- _INFORMATION GIVEN_
(* ===== verification/Transition.v ===== *)
(** Transaction execution ([core/state_transition.go], [core/gaspool.go],
    [core/evm.go], [core/vm/evm.go]): gas purchase, intrinsic gas, the call that
    transfers the value, and the refund.  The state is reached through the
    interface [VMState], the part of [vm.StateDB] these files call. *)
From S2P Require Import Prelude Types.

(** * Errors *)
Inductive vm_error := ErrOutOfGas | ErrDepth | ErrInsufficientBalance.
Inductive core_error :=
  | ErrNonceTooHigh | ErrNonceTooLow | errInsufficientBalanceForGas | ErrGasLimitReached
  | vmError (e : vm_error).
#[export] Instance vm_error_eq_dec : EqDecision vm_error.
Proof. solve_decision. Defined.
#[export] Instance core_error_eq_dec : EqDecision core_error.
Proof. solve_decision. Defined.

(** * The state interface *)
Class VMState (S : Type) := {
  vm_GetBalance : Address → S → Z * S;
  vm_SubBalance : Address → Z → S → S;
  vm_AddBalance : Address → Z → S → S;
  vm_GetNonce : Address → S → Z * S;
  vm_SetNonce : Address → Z → S → S;
  vm_Exist : Address → S → bool * S;
  vm_CreateAccount : Address → S → S;
  vm_GetRefund : S → Z
}.

(** ** The abstract world

    What the interface promises: the nonce and the balance of every account
    that exists, and the refund counter. *)
Record World := mkWorld { w_accounts : Address → option (Z * Z); w_refund : Z }.
Definition w_nonce (w : World) (a : Address) : Z := default 0 (fst <$> w_accounts w a).
Definition w_balance (w : World) (a : Address) : Z := default 0 (snd <$> w_accounts w a).
Definition w_set (a : Address) (n b : Z) (w : World) : World :=
  mkWorld (λ c, if decide (c = a) then Some (n, b) else w_accounts w c) (w_refund w).
#[export] Instance world_vm : VMState World := {
  vm_GetBalance a w := (w_balance w a, w);
  vm_SubBalance a x w := w_set a (w_nonce w a) (w_balance w a - x) w;
  vm_AddBalance a x w := w_set a (w_nonce w a) (w_balance w a + x) w;
  vm_GetNonce a w := (w_nonce w a, w);
  vm_SetNonce a n w := w_set a n (w_balance w a) w;
  vm_Exist a w := (bool_decide (is_Some (w_accounts w a)), w);
  vm_CreateAccount a w := w_set a 0 (w_balance w a) w;
  vm_GetRefund := w_refund
}.

(** An implementation keeps representing the world the operations make. *)
Class VMStateLaws (S : Type) `{VMState S} := {
  represents : S → World → Prop;
  rep_GetBalance a s w : represents s w →
    (vm_GetBalance a s).1 = w_balance w a ∧ represents (vm_GetBalance a s).2 w;
  rep_SubBalance a x s w : represents s w → represents (vm_SubBalance a x s) (vm_SubBalance a x w);
  rep_AddBalance a x s w : represents s w → represents (vm_AddBalance a x s) (vm_AddBalance a x w);
  rep_GetNonce a s w : represents s w →
    (vm_GetNonce a s).1 = w_nonce w a ∧ represents (vm_GetNonce a s).2 w;
  rep_SetNonce a n s w : represents s w → represents (vm_SetNonce a n s) (vm_SetNonce a n w);
  rep_Exist a s w : represents s w →
    (vm_Exist a s).1 = (vm_Exist a w).1 ∧ represents (vm_Exist a s).2 w;
  (** only asked of accounts that do not exist, as [Call] does *)
  rep_CreateAccount a s w : represents s w → w_accounts w a = None →
    represents (vm_CreateAccount a s) (vm_CreateAccount a w);
  rep_GetRefund s w : represents s w → vm_GetRefund s = w_refund w
}.

(** * Messages *)
Record Message := mkMessage {
  msgTo : option Address;
  msgFrom : Address;
  msgNonce : Z;
  msgAmount : Z;
  msgGasLimit : Z;
  msgGasPrice : Z;
  msgData : list byte;
  msgCheckNonce : bool
}.

(** * Gas *)
Definition TxGas : Z := 21000.
Definition TxGasContractCreation : Z := 53000.
Definition TxDataZeroGas : Z := 4.
Definition TxDataNonZeroGas : Z := 68.
Definition CallCreateDepth : Z := 1024.

Definition AddGas {E} (gp amount : Z) : Result E Z :=
  if (MaxUint64 - amount)%u64 <? gp then Panic (ExplicitPanic "gas pool pushed above uint64")
  else Ok (gp + amount)%u64.
Definition SubGas (gp amount : Z) : Result core_error Z :=
  if gp <? amount then Err ErrGasLimitReached else Ok (gp - amount)%u64.

Definition nonzero_bytes (data : list byte) : Z :=
  foldl (λ nz byt, if byt =? 0 then nz else (nz + 1)%u64) 0 data.
Definition IntrinsicGas (data : list byte) (contractCreation : bool) : Result vm_error Z :=
  let gas := if contractCreation then TxGasContractCreation else TxGas in
  match data with
  | [] => Ok gas
  | _ =>
      let nz := nonzero_bytes data in
      if ((MaxUint64 - gas)%u64 / TxDataNonZeroGas) <? nz then Err ErrOutOfGas else
      let gas := (gas + (nz * TxDataNonZeroGas)%u64)%u64 in
      let z := (wrap64 (Z.of_nat (length data)) - nz)%u64 in
      if ((MaxUint64 - gas)%u64 / TxDataZeroGas) <? z then Err ErrOutOfGas else
      Ok (gas + (z * TxDataZeroGas)%u64)%u64
  end.

(** * The machine

    [Call] runs no code: it moves the value.  An EVM error is a value the
    caller inspects. *)
Record EVM := mkEVM { Coinbase : Address; depth : Z }.

Section evm.
Context {S : Type} `{VMState S}.
Implicit Types (s : S).

Definition CanTransfer (addr : Address) (amount : Z) s : bool * S :=
  let '(balance, s) := vm_GetBalance addr s in (amount <=? balance, s).
Definition Transfer (sender recipient : Address) (amount : Z) s : S :=
  vm_AddBalance recipient amount (vm_SubBalance sender amount s).

Definition Call (evm : EVM) (caller addr : Address) (input : list byte) (gas value : Z) s :
    (list byte * Z * option vm_error) * S :=
  if CallCreateDepth <? depth evm then (([], gas, Some ErrDepth), s) else
  let '(enough, s) := CanTransfer caller value s in
  if negb enough then (([], gas, Some ErrInsufficientBalance), s) else
  let '(exists_, s) := vm_Exist addr s in
  if negb exists_ && (value =? 0) then (([], gas, None), s) else
  let s := if exists_ then s else vm_CreateAccount addr s in
  (([], gas, None), Transfer caller addr value s).
End evm.

(** * State transitions *)
Record StateTransition (S : Type) := mkST {
  st_gp : Z; (** the gas pool of the block, shared with the caller *)
  st_gas : Z;
  st_initialGas : Z;
  st_state : S
}.
Arguments mkST {S} _ _ _ _.
Arguments st_gp {S} _.
Arguments st_gas {S} _.
Arguments st_initialGas {S} _.
Arguments st_state {S} _.

Section transition.
Context {S : Type} `{VMState S} (evm : EVM) (msg : Message).
Abbreviation M := (GoM (StateTransition S) core_error).

Definition with_gp (x : Z) : M unit := modify (λ st, mkST x (st_gas st) (st_initialGas st) (st_state st)).
Definition with_gas (x : Z) : M unit := modify (λ st, mkST (st_gp st) x (st_initialGas st) (st_state st)).
Definition with_initialGas (x : Z) : M unit := modify (λ st, mkST (st_gp st) (st_gas st) x (st_state st)).
(** A query of the state, which may load what it reads, and an update. *)
Definition query {A} (f : S → A * S) : M A := λ st,
  let '(a, s) := f (st_state st) in (Ok a, mkST (st_gp st) (st_gas st) (st_initialGas st) s).
Definition update (f : S → S) : M unit :=
  modify (λ st, mkST (st_gp st) (st_gas st) (st_initialGas st) (f (st_state st))).

Definition to : Address := default zero_address (msgTo msg).
Definition gasUsed (st : StateTransition S) : Z := (st_initialGas st - st_gas st)%u64.

Definition useGas (amount : Z) : M unit :=
  st ← get_state;
  if st_gas st <? amount then throw (vmError ErrOutOfGas) else with_gas (st_gas st - amount)%u64.

Definition buyGas : M unit :=
  let mgval := msgGasLimit msg * msgGasPrice msg in
  balance ← query (vm_GetBalance (msgFrom msg));
  if balance <? mgval then throw errInsufficientBalanceForGas else
  st ← get_state;
  gp ← lift (SubGas (st_gp st) (msgGasLimit msg));
  with_gp gp;;
  with_gas (st_gas st + msgGasLimit msg)%u64;;
  with_initialGas (msgGasLimit msg);;
  update (vm_SubBalance (msgFrom msg) mgval).

Definition preCheck : M unit :=
  if msgCheckNonce msg then
    nonce ← query (vm_GetNonce (msgFrom msg));
    if nonce <? msgNonce msg then throw ErrNonceTooHigh
    else if msgNonce msg <? nonce then throw ErrNonceTooLow
    else buyGas
  else buyGas.

Definition refundGas : M unit :=
  st ← get_state;
  let half := gasUsed st / 2 in
  let refund := if vm_GetRefund (st_state st) <? half then vm_GetRefund (st_state st) else half in
  let gas := (st_gas st + refund)%u64 in
  with_gas gas;;
  update (vm_AddBalance (msgFrom msg) (gas * msgGasPrice msg));;
  gp ← lift (AddGas (st_gp st) gas);
  with_gp gp.

(** The returned bytes, the gas used and whether the machine reported an
    error.  [IntrinsicGas] is always asked about a plain transaction. *)
Definition TransitionDb : M (list byte * Z * bool) :=
  preCheck;;
  gas ← lift (match IntrinsicGas (msgData msg) false with
              | Ok gas => Ok gas | Err e => Err (vmError e) | Panic p => Panic p end);
  useGas gas;;
  nonce ← query (vm_GetNonce (msgFrom msg));
  update (vm_SetNonce (msgFrom msg) (nonce + 1)%u64);;
  st ← get_state;
  called ← query (Call evm (msgFrom msg) to (msgData msg) (st_gas st) (msgAmount msg));
  let '(ret, left_over, vmerr) := called in
  with_gas left_over;;
  if decide (vmerr = Some ErrInsufficientBalance) then throw (vmError ErrInsufficientBalance) else
  refundGas;;
  st ← get_state;
  update (vm_AddBalance (Coinbase evm) (gasUsed st * msgGasPrice msg));;
  mret (ret, gasUsed st, bool_decide (is_Some vmerr)).

(** [ApplyMessage] starts from no gas; the pool and the state outlive it. *)
Definition ApplyMessage (gp : Z) (s : S) : Result core_error (list byte * Z * bool) * (Z * S) :=
  let '(r, st) := TransitionDb (mkST gp 0 0 s) in (r, (st_gp st, st_state st)).
End transition.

- _WORK INSTRUCTIONS_
State only the number of lines in these entries that contain "Types".

- _RESPONSE AREA_
2